Born in Peine, West Germany, Hoppe attended the Universität des Saarlandes in [[Saarbrücken, and the University of Frankfurt, studying philosophy, sociology, history, and economics. His doctoral studies began with Marxist thought, under Frankfurt School philosopher Jürgen Habermas as his Ph.D advisor.[7] However he quickly became disillusioned in this pursuit, partly due to the influence of Eugen Böhm von Bawerk and his critique of marxism[8] and Milton Friedman.[9] He earned his Ph.D. in Philosophy from the Goethe University Frankfurt in 1974. He was then a post-doctoral fellow at the University of Michigan, in Ann Arbor, United States, from 1976 to 1978. He earned his habilitation in Foundations of Sociology and Economics from the University of Frankfurt in 1981. He taught at several German universities and at Johns Hopkins University Bologna Center for Advanced International Studies, Italy.[10] In 1986, he moved from Germany to the United States, to study under Murray Rothbard.[11] He remained a close associate to Rothbard until his death in January 1995. Hoppe was then Professor of Economics at University of Nevada, Las Vegas until retirement in 2008. Hoppe was involved in the formation of what came to be called paleo-libertarianism.[12] Hoppe has served as the editor of the Journal of Libertarian Studies, coeditor of the Review of Austrian Economics, and coeditor of the Quarterly Journal of Austrian Economics. He is a Distinguished Fellow with the Ludwig von Mises Institute, and the author of several widely-discussed articles and books. In 2005, he founded the Property and Freedom Society as a more radical alternative to the Mont Pelerin Society.

Writing[]

Argumentation ethics[]

Main article: Argumentation ethics

In what some have described as Hoppe's most important contribution, argumentation ethics is an apriori, value-neutral justification for libertarian ethics (1988[13]). Argumentation ethics builds on the concept of Discourse ethics developed by Jürgen Habermas (Hoppe's PhD advisor) and Karl-Otto Apel, further on Misesian praxeology and the deontological ethics of economist Murray Rothbard. Argumentation ethics argues the non-aggression principle is a presupposition of argumentation and so cannot be rationally denied in discourse. Many modern libertarian scholars have accepted Hoppe's argument, among them Murray Rothbard, Walter Block, and Stephan Kinsella. Rothbard had written:

In a dazzling breakthrough for political philosophy in general and for libertarianism in particular, he has managed to transcend the famous is/ought, fact/value dichotomy that has plagued philosophy since the days of the scholastics, and that had brought modern libertarianism into a tiresome deadlock. Not only that: Hans Hoppe has managed to establish the case for anarcho-capitalist-Lockean rights in an unprecedentedly hard-core manner, one that makes my own natural law/natural rights position seem almost wimpy in comparison.[14]

Analysis of democracy[]

Main article: Democracy: The God That Failed

In Democracy: The God That Failed, Hoppe compares monarchies with democratic states. Hoppe claims that the structural perverse incentives inherent in democracy make it more prone to destroy wealth than comparable monarchical regimes. A monarch, being a long term ruler and able to further bequeath his position, has interest in the long term well being of the economy, would often be hesitant to excessively accumulate debt, or otherwise engage in large-scale short-term capital consumption compared to a similar democratically elected ruler, who is more akin to a renter, or temporary custodian of the state due to the shorter time he has to use his power for his benefit. Hoppe further notes that the theoretical possibility of entrance into government also doles the citizenship resistance to excessive abuse of government power, as compared to monarchies, in which abusive monarchs were often overthrown and killed.

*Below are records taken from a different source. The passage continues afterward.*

(* ===== verification/Client.v ===== *)
(** * Client: the command-line client of [client.rs], and [publish] of
    [main.rs].

    A client sends calls and awaits what the bus has for it.  What it gets, in
    the order it takes it, is a list of [Reply]; what it did is a list of [Act].
    JSON is [serde_json]'s, a parameter. *)
From S2P Require Import Prelude Text Externals Model Subscription.
Local Open Scope Z_scope.

(** ** JSON *)
Class Json := {
  Value : Type;
  from_str : string → option Value;
  get : Value → string → option Value;     (* the member of an object *)
  as_str : Value → option string;
  as_bool : Value → option bool;
}.
(** What arrives: the answer of a call or its failure, a signal's body (with
    its stream and event, if it has the two), the end of the connection, a
    tick of the timer, the end of a time limit. *)
Inductive Reply :=
| Answer (s : string)
| Failed (e : string)
| Signal (body : option (string * string))
| Ended
| Tick
| TimedOut.
Inductive Act :=
| Connect
| Proxy
| ReceiveEvents
| CallPublish (mime : string) (b : bytes)
| CallSubscribe (streams : list string)
| CallCapture (mode : string) (annotate : bool)
| CallStatus (id : string).
#[export] Instance Act_eq_dec : EqDecision Act.
Proof. solve_decision. Defined.
(** [Waiting]: nothing more arrived. *)
Inductive Outcome (A : Type) := Done (r : result string A) | Waiting.
Arguments Done {A}. Arguments Waiting {A}.
Record Bus := mkBus { arriving : list Reply; acts : list Act }.
Definition Client (A : Type) : Type := Bus → Outcome A * Bus.
#[export] Instance Client_ret : MRet Client := λ A a b, (Done (Ok a), b).
#[export] Instance Client_bind : MBind Client := λ A C f m b,
  match m b with (Done (Ok a), b1) => f a b1 | (Done (Err e), b1) => (Done (Err e), b1) | (Waiting, b1) => (Waiting, b1) end.
Definition fail {A} (e : string) : Client A := λ b, (Done (Err e), b).
Definition say (a : Act) (b : Bus) : Bus := mkBus (arriving b) (acts b ++ [a]).
(** The reply of a call. *)
Definition wait_answer : Client string := λ b,
  match arriving b with
  | [] => (Waiting, b)
  | r :: rs =>
      (Done (match r with Answer s => Ok s | Failed e => Err e | _ => Err "unexpected reply" end), mkBus rs (acts b))
  end.
Definition call (a : Act) : Client string := λ b, wait_answer (say a b).

Section client.
Context `{Json}.

Definition pointer (v : option Value) (path : list string) : option Value := foldl (λ o k, v ← o; get v k) v path.
Definition str_at (v : option Value) (path : list string) : option string := v ← pointer v path; as_str v.
Definition bool_at (v : option Value) (path : list string) : option bool := v ← pointer v path; as_bool v.
Definition decode (s : string) : Client Value := match from_str s with Some v => mret v | None => fail "invalid JSON" end.

(** ** [ClipCorrelation] *)
Definition operation_id (response : Value) : option string := str_at (Some response) ["data"; "operation"; "id"].
Definition event_id (stream : string) (event : Value) : option string :=
  if bool_decide (stream = OPERATION) then str_at (Some event) ["data"; "operation"; "id"]
  else str_at (Some event) ["subscription_id"].
Definition is_terminal (stream : string) (event : Value) : bool :=
  bool_decide (stream = OPERATION)
  && match str_at (Some event) ["event"] with
     | Some s => memb s ["completed"; "failed"; "cancelled"; "unknown"]
     | None => false
     end.

(** ** [publish] *)
Definition publish (mime : string) (b : bytes) : Client unit :=
  _ ← call Connect;
  _ ← call Proxy;
  response ← call (CallPublish mime b);
  response ← decode response;
  match bool_at (Some response) ["ok"] with
  | Some true => mret tt
  | _ => fail (default "clip-daemon rejected the clipboard content" (str_at (Some response) ["error"; "message"]))
  end.
Definition publish_stdin (mime : string) (stdin : bytes) : Client unit :=
  let b := ztake (MAX_WAYLAND_SELECTION_BYTES + 1) stdin in
  if zlen b <=? MAX_WAYLAND_SELECTION_BYTES then publish mime b
  else fail "stdin exceeds the hard clipboard limit of 67108864 bytes".

(** ** [screenshot] *)
(** Wait for the confirmation of the subscription; no timer runs yet. *)
Definition confirms (subscription : string) (event : Value) : bool :=
  bool_decide (str_at (Some event) ["subscription_id"] = Some subscription)
  && bool_decide (str_at (Some event) ["event"] = Some "subscribed").
Fixpoint await_subscribed (subscription : string) (rs : list Reply) (made : list Act) : Outcome unit * Bus :=
  match rs with
  | [] => (Waiting, mkBus [] made)
  | Signal (Some (_, text)) :: rs =>
      match from_str text with
      | None => (Done (Err "invalid JSON"), mkBus rs made)
      | Some event => if confirms subscription event then (Done (Ok tt), mkBus rs made) else await_subscribed subscription rs made
      end
  | Signal None :: rs => (Done (Err "unexpected signal"), mkBus rs made)
  | _ :: rs => (Done (Err "Screenshot observation ended"), mkBus rs made)
  end.
(** The operation an event or an answer reports, when it is ours. *)
Definition reported_event (subscription id : string) (event : Value) : option (option Value) :=
  if bool_decide (str_at (Some event) ["subscription_id"] = Some subscription)
     && bool_decide (str_at (Some event) ["data"; "operation"; "id"] = Some id)
  then Some (pointer (Some event) ["data"; "operation"]) else None.
Definition reported_status (id : string) (status : Value) : option (option Value) :=
  if bool_decide (bool_at (Some status) ["ok"] = Some true)
     && bool_decide (str_at (Some status) ["data"; "operation"; "id"] = Some id)
  then Some (pointer (Some status) ["data"; "operation"]) else None.
Definition status_of (operation : option Value) : option string := str_at operation ["status"].
Definition UNKNOWN : string := "Screenshot outcome unknown; do not replay".
(** Until the operation is no longer "started": its events, and its status
    at every tick. *)
Fixpoint watch (subscription id : string) (operation : option Value) (rs : list Reply) (made : list Act) {struct rs} :
  Outcome (option Value) * Bus :=
  if negb (bool_decide (status_of operation = Some "started")) then (Done (Ok operation), mkBus rs made)
  else
    match rs with
    | [] => (Waiting, mkBus [] made)
    | Signal (Some (_, text)) :: rs =>
        match from_str text with
        | None => (Done (Err "invalid JSON"), mkBus rs made)
        | Some event => watch subscription id (default operation (reported_event subscription id event)) rs made
        end
    | Signal None :: rs => (Done (Err "unexpected signal"), mkBus rs made)
    | Tick :: rs =>
        let made := (made ++ [CallStatus id])%list in
        match rs with
        | [] => (Waiting, mkBus [] made)
        | Answer text :: rs =>
            match from_str text with
            | None => (Done (Err "invalid JSON"), mkBus rs made)
            | Some status =>
                match reported_status id status with
                | Some operation => watch subscription id operation rs made
                | None => (Done (Err UNKNOWN), mkBus rs made)
                end
            end
        | Failed e :: rs => (Done (Err e), mkBus rs made)
        | _ :: rs => (Done (Err UNKNOWN), mkBus rs made)
        end
    | _ :: rs => (Done (Err UNKNOWN), mkBus rs made)
    end.
Definition on_bus {A} (f : list Reply → list Act → Outcome A * Bus) : Client A := λ b, f (arriving b) (acts b).
Definition required {A} (o : option A) (e : string) : Client A := match o with Some a => mret a | None => fail e end.
Definition observe : Client string :=
  _ ← call Connect;
  _ ← call Proxy;
  _ ← call ReceiveEvents;
  subscribed ← call (CallSubscribe [OPERATION]);
  subscribed ← decode subscribed;
  if negb (bool_decide (bool_at (Some subscribed) ["ok"] = Some true)) then fail "Could not observe screenshot completion"
  else required (str_at (Some subscribed) ["data"; "subscription"; "id"]) "Missing subscription identity".
Definition start_capture (screen annotate : bool) : Client (string * option Value) :=
  response ← call (CallCapture (if screen then "screen" else "region") annotate);
  response ← decode response;
  if negb (bool_decide (bool_at (Some response) ["ok"] = Some true)) then
    fail (default "Screenshot request failed" (str_at (Some response) ["error"; "message"]))
  else
    id ← required (str_at (Some response) ["data"; "operation"; "id"]) "Missing screenshot operation identity";
    mret (id, pointer (Some response) ["data"; "operation"]).
Definition screenshot (screen annotate : bool) : Client unit :=
  subscription ← observe;
  _ ← on_bus (await_subscribed subscription);
  '(id, operation) ← start_capture screen annotate;
  operation ← on_bus (watch subscription id operation);
  if bool_decide (status_of operation = Some "completed") then mret tt
  else fail ("Screenshot did not complete: " ++ default "unknown" (status_of operation))%string.

(** ** Lemmas: one step after another *)
Definition stopped {A C} (x : Outcome A) (o : Outcome C) : Prop :=
  match x, o with Done (Err e), Done (Err e') => e = e' | Waiting, Waiting => True | _, _ => False end.
Lemma client_bind_cases {A C} (m : Client A) (f : A → Client C) b o b' :
  (m ≫= f) b = (o, b') →
  (∃ a b1, m b = (Done (Ok a), b1) ∧ f a b1 = (o, b')) ∨ ∃ x, m b = (x, b') ∧ stopped x o.
Proof.
  unfold mbind, Client_bind. destruct (m b) as [[[a|e]|] b1]; [eauto|intros [= <- <-]; right..]; by eexists.
Qed.
(** The client has taken [used], and did at most what [more] lists. *)
Record went (used : list Reply) (more : list Act) (b b' : Bus) : Prop := {
  wt_taken : arriving b = (used ++ arriving b')%list;
  wt_acts : ∃ did, acts b' = (acts b ++ did)%list ∧ did `prefix_of` more;
}.
Lemma went_app u1 u2 m1 m2 b b1 b2 :
  acts b1 = (acts b ++ m1)%list → went u1 m1 b b1 → went u2 m2 b1 b2 → went (u1 ++ u2) (m1 ++ m2) b b2.
Proof.
  intros Ha [T1 _] [T2 (did & Hd & Hp)]. split; [by rewrite T1, T2, app_assoc|].
  exists (m1 ++ did)%list. rewrite Hd, Ha, app_assoc. split; [done|]. by apply prefix_app.
Qed.
Lemma went_stop u m1 m2 b b' : went u m1 b b' → went u (m1 ++ m2) b b'.
Proof. intros [T (did & Hd & Hp)]. split; [done|]. exists did. split; [done|]. by apply prefix_app_r. Qed.
Lemma call_result a b o b' :
  call a b = (o, b') →
  acts b' = (acts b ++ [a])%list ∧ ∃ used, went used [a] b b' ∧ ∀ s, o = Done (Ok s) → used = [Answer s].
Proof.
  unfold call, wait_answer, say. cbn [arriving acts]. destruct (arriving b) as [|r rs] eqn:Hr; intros [= <- <-]; cbn; (split; [done|]).
  - exists []. split; [|done]. split; [by rewrite Hr|]. by exists [a].
  - exists [r]. split; [split; [by rewrite Hr|by exists [a]]|]. intros s. destruct r; naive_solver.
Qed.
Lemma went_same b : went [] [] b b.
Proof. split; [done|]. exists []. by rewrite app_nil_r. Qed.
Lemma await_result subscription rs made o b' :
  await_subscribed subscription rs made = (o, b') →
  acts b' = made ∧ ∃ used, rs = (used ++ arriving b')%list
  ∧ (o = Done (Ok tt) → ∃ stream text event, Signal (Some (stream, text)) ∈ used ∧ from_str text = Some event ∧ confirms subscription event = true).
Proof.
  revert o b'. induction rs as [|r rs IH]; intros o b'; cbn [await_subscribed]; [intros [= <- <-]; split; [done|]; by exists []|].
  assert (Hone : ∀ e, (Done (Err e), mkBus rs made) = (o, b') → acts b' = made ∧ ∃ used, r :: rs = (used ++ arriving b')%list
    ∧ (o = Done (Ok tt) → ∃ stream text event, Signal (Some (stream, text)) ∈ used ∧ from_str text = Some event ∧ confirms subscription event = true)).
  { intros e [= <- <-]. split; [done|]. by exists [r]. }
  destruct r as [| |[[stream text]|]| | |]; try apply Hone. destruct (from_str text) as [event|] eqn:Ht; [|apply Hone].
  destruct (confirms subscription event) eqn:Hc.
  - intros [= <- <-]. split; [done|]. exists [Signal (Some (stream, text))]. split; [done|]. intros _. exists stream, text, event. set_solver.
  - intros Hr. destruct (IH _ _ Hr) as (Ha & used & -> & Hu). split; [done|]. eexists (_ :: used). split; [done|].
    intros Ho. destruct (Hu Ho) as (s & t & v & Hin & ?). exists s, t, v. split; [by right|done].
Qed.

Hoppe points to comparable policies adopted by existing western and eastern monarchies as well as several such past policies to empirically support his analysis. Hoppe does not put forward this criticism in support of monarchy, but rather as a critique of democracy.

Immigration[]

Hoppe's has advanced the position that in a non anarcho-capitalist society some restrictions on immigration are a "second best" option.[15]

First, with the establishment of a state and territorially defined state borders, “immigration” takes on an entirely new meaning. In a natural order, immigration is a person’s migration from one neighborhood-community into a different one (micro-migration). In contrast, under statist conditions immigration is immigration by “foreigners” from across state borders, and the decision whom to exclude or include, and under what conditions, rests not with a multitude of independent private property owners or neighborhoods of owners but with a single central (and centralizing) state-government as the ultimate sovereign of all domestic residents and their properties (macro-migration). If a domestic resident-owner invites a person and arranges for his access onto the resident-owner’s property but the government excludes this person from the state territory,it is a case of forced exclusion (a phenomenon that does not exist in a natural order). On the other hand, if the government admits a person while there is no domestic resident-owner who has invited this person onto his property, it is a case of forced integration (also non-existent in a natural order, where all movement is invited).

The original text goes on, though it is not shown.